#### [Problem requirements]
Find the line containing "main (mkWorld (w_cin" in the records below. Copy exactly that line and each one after it, ending at the line containing "unfold opencv_call. cbn [w_raises].", and nothing more.

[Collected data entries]

=== Begin Enclosure ===

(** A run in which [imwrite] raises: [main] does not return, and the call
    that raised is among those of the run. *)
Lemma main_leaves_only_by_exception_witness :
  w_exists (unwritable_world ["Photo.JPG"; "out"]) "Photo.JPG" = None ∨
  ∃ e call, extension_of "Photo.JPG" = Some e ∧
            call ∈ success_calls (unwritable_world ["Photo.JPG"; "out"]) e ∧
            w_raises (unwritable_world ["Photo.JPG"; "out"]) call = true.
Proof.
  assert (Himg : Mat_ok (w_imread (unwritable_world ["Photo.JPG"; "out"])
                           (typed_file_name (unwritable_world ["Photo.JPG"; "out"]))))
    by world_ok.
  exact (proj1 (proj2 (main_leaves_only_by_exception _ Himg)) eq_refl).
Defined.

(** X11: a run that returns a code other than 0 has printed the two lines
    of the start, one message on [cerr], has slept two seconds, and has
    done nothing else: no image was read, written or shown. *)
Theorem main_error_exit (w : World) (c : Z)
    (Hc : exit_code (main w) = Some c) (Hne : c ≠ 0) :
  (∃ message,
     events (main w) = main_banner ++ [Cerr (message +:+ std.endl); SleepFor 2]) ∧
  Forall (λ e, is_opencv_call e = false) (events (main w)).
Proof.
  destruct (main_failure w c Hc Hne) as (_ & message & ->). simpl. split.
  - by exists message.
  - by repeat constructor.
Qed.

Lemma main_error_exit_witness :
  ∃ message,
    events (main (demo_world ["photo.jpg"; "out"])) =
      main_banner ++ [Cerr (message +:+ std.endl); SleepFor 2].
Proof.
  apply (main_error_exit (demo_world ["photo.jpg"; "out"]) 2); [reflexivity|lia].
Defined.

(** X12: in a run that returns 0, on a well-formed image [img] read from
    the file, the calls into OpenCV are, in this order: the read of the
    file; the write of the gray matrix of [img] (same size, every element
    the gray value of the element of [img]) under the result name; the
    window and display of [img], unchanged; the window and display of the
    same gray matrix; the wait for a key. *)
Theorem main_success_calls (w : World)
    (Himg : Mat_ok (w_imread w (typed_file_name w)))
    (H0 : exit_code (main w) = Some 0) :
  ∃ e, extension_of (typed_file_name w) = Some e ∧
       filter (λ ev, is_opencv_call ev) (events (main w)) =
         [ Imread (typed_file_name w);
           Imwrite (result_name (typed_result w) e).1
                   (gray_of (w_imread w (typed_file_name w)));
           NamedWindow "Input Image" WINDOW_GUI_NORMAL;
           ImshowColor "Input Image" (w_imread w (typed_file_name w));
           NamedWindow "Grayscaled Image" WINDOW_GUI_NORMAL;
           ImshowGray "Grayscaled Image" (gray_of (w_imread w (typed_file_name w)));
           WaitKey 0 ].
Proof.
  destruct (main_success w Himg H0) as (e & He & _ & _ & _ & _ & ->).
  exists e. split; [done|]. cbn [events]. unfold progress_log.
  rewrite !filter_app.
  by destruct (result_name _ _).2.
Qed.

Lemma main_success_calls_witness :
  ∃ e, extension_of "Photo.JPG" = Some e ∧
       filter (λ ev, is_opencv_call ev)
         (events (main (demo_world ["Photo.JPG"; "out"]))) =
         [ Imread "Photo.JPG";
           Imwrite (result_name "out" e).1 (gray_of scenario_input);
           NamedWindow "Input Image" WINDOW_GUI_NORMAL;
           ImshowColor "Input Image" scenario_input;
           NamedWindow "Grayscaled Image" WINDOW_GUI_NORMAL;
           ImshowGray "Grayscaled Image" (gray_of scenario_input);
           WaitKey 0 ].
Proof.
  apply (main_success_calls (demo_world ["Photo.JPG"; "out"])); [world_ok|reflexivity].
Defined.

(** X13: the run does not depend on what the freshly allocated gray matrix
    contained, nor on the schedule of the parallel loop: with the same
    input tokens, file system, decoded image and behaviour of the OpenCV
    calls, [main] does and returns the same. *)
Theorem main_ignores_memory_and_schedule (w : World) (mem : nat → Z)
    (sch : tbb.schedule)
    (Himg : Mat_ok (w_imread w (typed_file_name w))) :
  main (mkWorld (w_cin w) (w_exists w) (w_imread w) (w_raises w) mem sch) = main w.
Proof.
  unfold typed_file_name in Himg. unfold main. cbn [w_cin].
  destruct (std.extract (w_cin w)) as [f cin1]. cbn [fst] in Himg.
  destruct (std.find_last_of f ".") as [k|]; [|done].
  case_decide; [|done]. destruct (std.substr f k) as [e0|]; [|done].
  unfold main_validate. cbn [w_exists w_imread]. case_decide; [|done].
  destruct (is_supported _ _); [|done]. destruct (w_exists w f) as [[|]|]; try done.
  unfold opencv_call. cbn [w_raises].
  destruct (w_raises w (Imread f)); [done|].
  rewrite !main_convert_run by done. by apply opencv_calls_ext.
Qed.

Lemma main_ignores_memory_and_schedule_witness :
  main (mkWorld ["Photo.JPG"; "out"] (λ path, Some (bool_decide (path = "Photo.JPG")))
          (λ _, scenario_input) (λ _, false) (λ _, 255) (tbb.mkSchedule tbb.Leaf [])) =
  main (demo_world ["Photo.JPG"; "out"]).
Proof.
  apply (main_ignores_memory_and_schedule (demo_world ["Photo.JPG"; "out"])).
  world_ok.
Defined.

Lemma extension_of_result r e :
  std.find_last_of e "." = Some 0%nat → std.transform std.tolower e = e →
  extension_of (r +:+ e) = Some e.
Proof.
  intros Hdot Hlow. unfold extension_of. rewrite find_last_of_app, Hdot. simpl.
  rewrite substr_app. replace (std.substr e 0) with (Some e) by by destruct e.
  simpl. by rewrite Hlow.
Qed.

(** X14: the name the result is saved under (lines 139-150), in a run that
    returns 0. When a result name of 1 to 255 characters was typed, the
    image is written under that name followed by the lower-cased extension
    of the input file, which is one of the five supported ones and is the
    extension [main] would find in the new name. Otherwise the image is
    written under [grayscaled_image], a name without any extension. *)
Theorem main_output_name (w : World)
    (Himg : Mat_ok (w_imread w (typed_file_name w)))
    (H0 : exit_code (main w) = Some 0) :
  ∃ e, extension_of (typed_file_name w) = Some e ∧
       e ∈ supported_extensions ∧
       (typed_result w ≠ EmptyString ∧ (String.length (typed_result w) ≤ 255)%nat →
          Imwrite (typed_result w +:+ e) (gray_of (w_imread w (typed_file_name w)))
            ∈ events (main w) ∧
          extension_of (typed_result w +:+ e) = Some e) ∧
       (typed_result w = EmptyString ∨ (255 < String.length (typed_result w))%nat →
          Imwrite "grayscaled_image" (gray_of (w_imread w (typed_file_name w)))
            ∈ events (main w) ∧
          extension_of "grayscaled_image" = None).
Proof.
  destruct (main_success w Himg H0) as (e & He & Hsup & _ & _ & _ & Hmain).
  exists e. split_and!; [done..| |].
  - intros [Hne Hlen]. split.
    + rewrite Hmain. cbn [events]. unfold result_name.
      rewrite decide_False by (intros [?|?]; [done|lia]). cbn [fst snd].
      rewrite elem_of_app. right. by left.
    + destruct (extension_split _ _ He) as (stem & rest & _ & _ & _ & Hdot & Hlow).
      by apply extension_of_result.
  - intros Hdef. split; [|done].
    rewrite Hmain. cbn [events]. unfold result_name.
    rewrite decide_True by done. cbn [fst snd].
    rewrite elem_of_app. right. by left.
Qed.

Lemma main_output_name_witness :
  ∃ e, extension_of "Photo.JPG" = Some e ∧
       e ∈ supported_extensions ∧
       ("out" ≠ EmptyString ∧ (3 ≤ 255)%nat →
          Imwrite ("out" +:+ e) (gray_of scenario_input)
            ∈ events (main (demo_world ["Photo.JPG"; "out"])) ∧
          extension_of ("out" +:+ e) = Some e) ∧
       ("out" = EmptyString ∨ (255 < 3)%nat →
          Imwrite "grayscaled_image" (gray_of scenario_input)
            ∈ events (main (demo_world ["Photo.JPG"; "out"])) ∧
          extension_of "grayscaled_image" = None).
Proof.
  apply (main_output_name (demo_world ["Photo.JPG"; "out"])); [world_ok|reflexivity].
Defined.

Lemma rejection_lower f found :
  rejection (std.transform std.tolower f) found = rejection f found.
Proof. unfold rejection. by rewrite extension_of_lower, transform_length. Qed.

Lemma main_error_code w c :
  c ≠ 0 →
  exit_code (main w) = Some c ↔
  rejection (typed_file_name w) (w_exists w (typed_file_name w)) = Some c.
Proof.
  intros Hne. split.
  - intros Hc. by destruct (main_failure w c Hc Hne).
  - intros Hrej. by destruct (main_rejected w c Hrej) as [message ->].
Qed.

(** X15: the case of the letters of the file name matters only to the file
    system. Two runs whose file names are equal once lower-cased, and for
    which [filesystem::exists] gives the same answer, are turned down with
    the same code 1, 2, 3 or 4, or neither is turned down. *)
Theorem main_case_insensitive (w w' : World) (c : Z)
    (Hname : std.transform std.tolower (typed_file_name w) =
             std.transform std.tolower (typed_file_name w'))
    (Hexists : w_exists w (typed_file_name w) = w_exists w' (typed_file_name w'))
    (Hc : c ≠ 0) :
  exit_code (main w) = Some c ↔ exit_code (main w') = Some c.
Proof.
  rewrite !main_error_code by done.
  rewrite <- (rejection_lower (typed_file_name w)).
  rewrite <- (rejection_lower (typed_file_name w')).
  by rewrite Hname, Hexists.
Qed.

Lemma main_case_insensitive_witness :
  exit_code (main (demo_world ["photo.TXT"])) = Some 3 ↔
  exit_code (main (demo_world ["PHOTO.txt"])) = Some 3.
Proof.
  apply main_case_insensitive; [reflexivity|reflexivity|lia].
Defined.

=== End Enclosure ===

#### [Exercise answer]
  main (mkWorld (w_cin w) (w_exists w) (w_imread w) (w_raises w) mem sch) = main w.
Proof.
  unfold typed_file_name in Himg. unfold main. cbn [w_cin].
  destruct (std.extract (w_cin w)) as [f cin1]. cbn [fst] in Himg.
  destruct (std.find_last_of f ".") as [k|]; [|done].
  case_decide; [|done]. destruct (std.substr f k) as [e0|]; [|done].
  unfold main_validate. cbn [w_exists w_imread]. case_decide; [|done].
  destruct (is_supported _ _); [|done]. destruct (w_exists w f) as [[|]|]; try done.
  unfold opencv_call. cbn [w_raises].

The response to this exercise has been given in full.